Tragically, the victims had made repeated calls to West Midlands Police on the night when they were being threatened – and attacked – by Tarin at a restaurant but no help arrived.
Sadly, the final call to the police – where the poor victims begged for officers to come to their assistance – was made as they were being fatally stabbed by the killer.
The heartrending screams of Oudeh were heard in her final phone call as Tarin stabbed her to death.
At an inquest into the appalling murders the jury found police errors “materially contributed” to the deaths of the mother and daughter.

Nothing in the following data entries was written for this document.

(** With one unit of fuel for each character left in the buffer, the scan
    stops only where the condition of the [while] is false. *)
Lemma scan_exit (end_ : Z) (fuel : nat) (cursor lwb cursor' lwb' : Z) :
  (Z.to_nat (total_len - cursor) ≤ fuel)%nat →
  scan self all_text total_len end_ fuel cursor lwb = Py.Ok (cursor', lwb') →
  total_len ≤ cursor'
  ∨ sentence_search_limit self ≤ cursor' - end_
  ∨ ∃ c, Py.getitem all_text cursor' = Py.Ok c
         ∧ Py.contains (sentence_endings self) c = true.
Proof.
  revert cursor lwb. induction fuel as [|fuel IH]; intros cursor lwb Hf; simpl.
  - intros [= <- <-]. lia.
  - destruct (Z.ltb_spec cursor total_len); simpl; [|intros [= <- <-]; lia].
    destruct (Z.ltb_spec (cursor - end_) (sentence_search_limit self)); simpl;
      [|intros [= <- <-]; lia].
    destruct (Py.getitem all_text cursor) as [c|e] eqn:Hget; simpl; [|done].
    destruct (Py.contains (sentence_endings self) c) eqn:Hend.
    + intros [= <- <-]. eauto.
    + apply IH. lia.
Qed.

(** The window-extension step stops where the condition of the [while] is
    false: at the end of the buffer, at the search limit, or on a sentence
    ending. *)
Lemma extend_exit (end_ cursor lwb : Z) :
  extend self all_text total_len end_ = Py.Ok (cursor, lwb) →
  total_len ≤ cursor
  ∨ sentence_search_limit self ≤ cursor - end_
  ∨ ∃ c, Py.getitem all_text cursor = Py.Ok c
         ∧ Py.contains (sentence_endings self) c = true.
Proof. apply scan_exit. lia. Qed.

(** The cut of a window is at most the length of the buffer. *)
Lemma cut_bound (end_ cursor lwb : Z) :
  end_ ≤ total_len →
  extend self all_text total_len end_ = Py.Ok (cursor, lwb) →
  cut total_len cursor lwb ≤ total_len.
Proof.
  intros He Hscan. apply scan_bounds in Hscan; [|done]. unfold cut.
  destruct (cursor <? total_len); simpl; [|lia].
  destruct (Z.ltb_spec 0 lwb); lia.
Qed.

(** With a positive [section_overlap], every iteration of the loop leaves
    [start] below the length of the buffer, so the condition of the loop
    never becomes false: the loop does not return, whatever the bound on
    its iterations. *)
Lemma window_loop_never_returns (pages : list Page.t) (rfuel fuel : nat)
      (start : Z) :
  0 < section_overlap self → start < total_len →
  stopped (window_loop self pages all_text total_len rfuel fuel start)
  ≠ Returned.
Proof.
  intros Hov. revert start.
  induction fuel as [|fuel IH]; intros start Hstart; simpl; [done|].
  destruct (Z.ltb_spec start total_len); [|lia].
  destruct (extend _ _ _ _) as [[cursor lwb]|e] eqn:Hext; simpl; [|done].
  apply cut_bound in Hext; [|lia].
  destruct (_find_page pages start) as [page_num|e]; simpl; [|done].
  apply g_seq_not_returned, IH. lia.
Qed.

End sliding_window.

(** On a buffer longer than [max_section_length], [split_pages] of a splitter
    with a positive [section_overlap] does not return. *)
Lemma split_pages_never_returns `{Encoder} (self : SentenceTextSplitter.t)
      (fuel : nat) (pages : list Page.t) :
  0 < SentenceTextSplitter.section_overlap self →
  SentenceTextSplitter.max_section_length self < Py.len (join_text pages) →
  Exists (λ c, Py.isspace c = false) (join_text pages) →
  stopped (SentenceTextSplitter.split_pages self fuel pages) ≠ Returned.
Proof.
  intros Hov Hlen Hns. unfold SentenceTextSplitter.split_pages.
  destruct (negb _) eqn:Hblank.
  - apply blank_guard in Hblank. apply Exists_exists in Hns as (c & Hc & Hsp).
    rewrite Forall_forall in Hblank. apply Hblank in Hc. congruence.
  - destruct (Z.leb_spec (Py.len (join_text pages))
                (SentenceTextSplitter.max_section_length self)); [lia|].
    apply window_loop_never_returns; [done|].
    destruct (join_text pages); [by inversion Hns|]. unfold Py.len. simpl. lia.
Qed.

(** ** Absence of exceptions *)

Section no_raise.
Import SentenceTextSplitter.
Context `{Encoder}.
Variable self : t.

(** The recursion reads the text inside its bounds only: it returns or is
    still running, and never raises. *)
Lemma split_page_by_max_tokens_no_raise (fuel : nat) (page_num : Z)
      (text : Py.str) :
  stopped (split_page_by_max_tokens self fuel page_num text) = Returned
  ∨ stopped (split_page_by_max_tokens self fuel page_num text) = OutOfFuel.
Proof.
  revert text. induction fuel as [|fuel IH]; intros text; simpl; [by right|].
  destruct (Py.len (encode text) <=? max_tokens_per_section self); [by left|].
  destruct (search_boundary_inside self text (seqZ 0 (Py.len text / 3)))
    as (split_pos & -> & _); [apply range_boundary|]. simpl.
  destruct (halves text split_pos) as [first second].
  unfold g_seq. destruct (IH first) as [E|E]; rewrite E; simpl; [|by right].
  apply IH.
Qed.

Lemma scan_no_raise (all_text : Py.str) (end_ : Z) (fuel : nat)
      (cursor lwb : Z) :
  0 ≤ cursor →
  ∃ r, scan self all_text (Py.len all_text) end_ fuel cursor lwb = Py.Ok r.
Proof.
  revert cursor lwb. induction fuel as [|fuel IH]; intros cursor lwb Hc; simpl;
    [eauto|].
  destruct (Z.ltb_spec cursor (Py.len all_text)); simpl; [|eauto].
  destruct (cursor - end_ <? _); simpl; [|eauto].
  destruct (getitem_in_range all_text cursor) as [c ->]; [lia|]. simpl.
  destruct (Py.contains (sentence_endings self) c); [eauto|].
  apply IH. lia.
Qed.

Also, a long line of domestic abuse reports against Tarin had been ignored by the police. Tarin had exposed Oudeh to mental and physical abuse which culminated in a brutal knife attack outside her home in Solihull.
West Midlands Police issued an apology to the family of the victims for the errors that contributed to the heartbreaking tragedy.
Assistant Chief Constable Andy Hill, said: “The murders of Raneem Oudeh and her mother Khaola Saleem in 2018 are among the most shocking and appalling crimes in our region in recent years.
“On behalf of West Midlands Police, I would like to apologise to Raneem and Khaola’s family – we should have done more.
“More could have been done to protect Raneem from the campaign of domestic abuse that she suffered in the months leading up to her death at the hands of the man who would go on to kill her and her mother.
“It is clear that we should have done more to join-up the incidents of abuse that were being reported to us so that the officers considering Raneem’s case had a full picture of the ordeal that Raneem was enduring at the hands of Janbaz Tarin.
“We should have done more to safeguard Raneem, by considering appropriate interventions such as a domestic violence protection order or a referral to the Sanctuary Scheme, which could have made her home a safer place.
“Of course, none of this will undo the devastation that the murders of Raneem and Khaola caused to their family.
“Above all, our thoughts are with them today and again I offer our apologies.”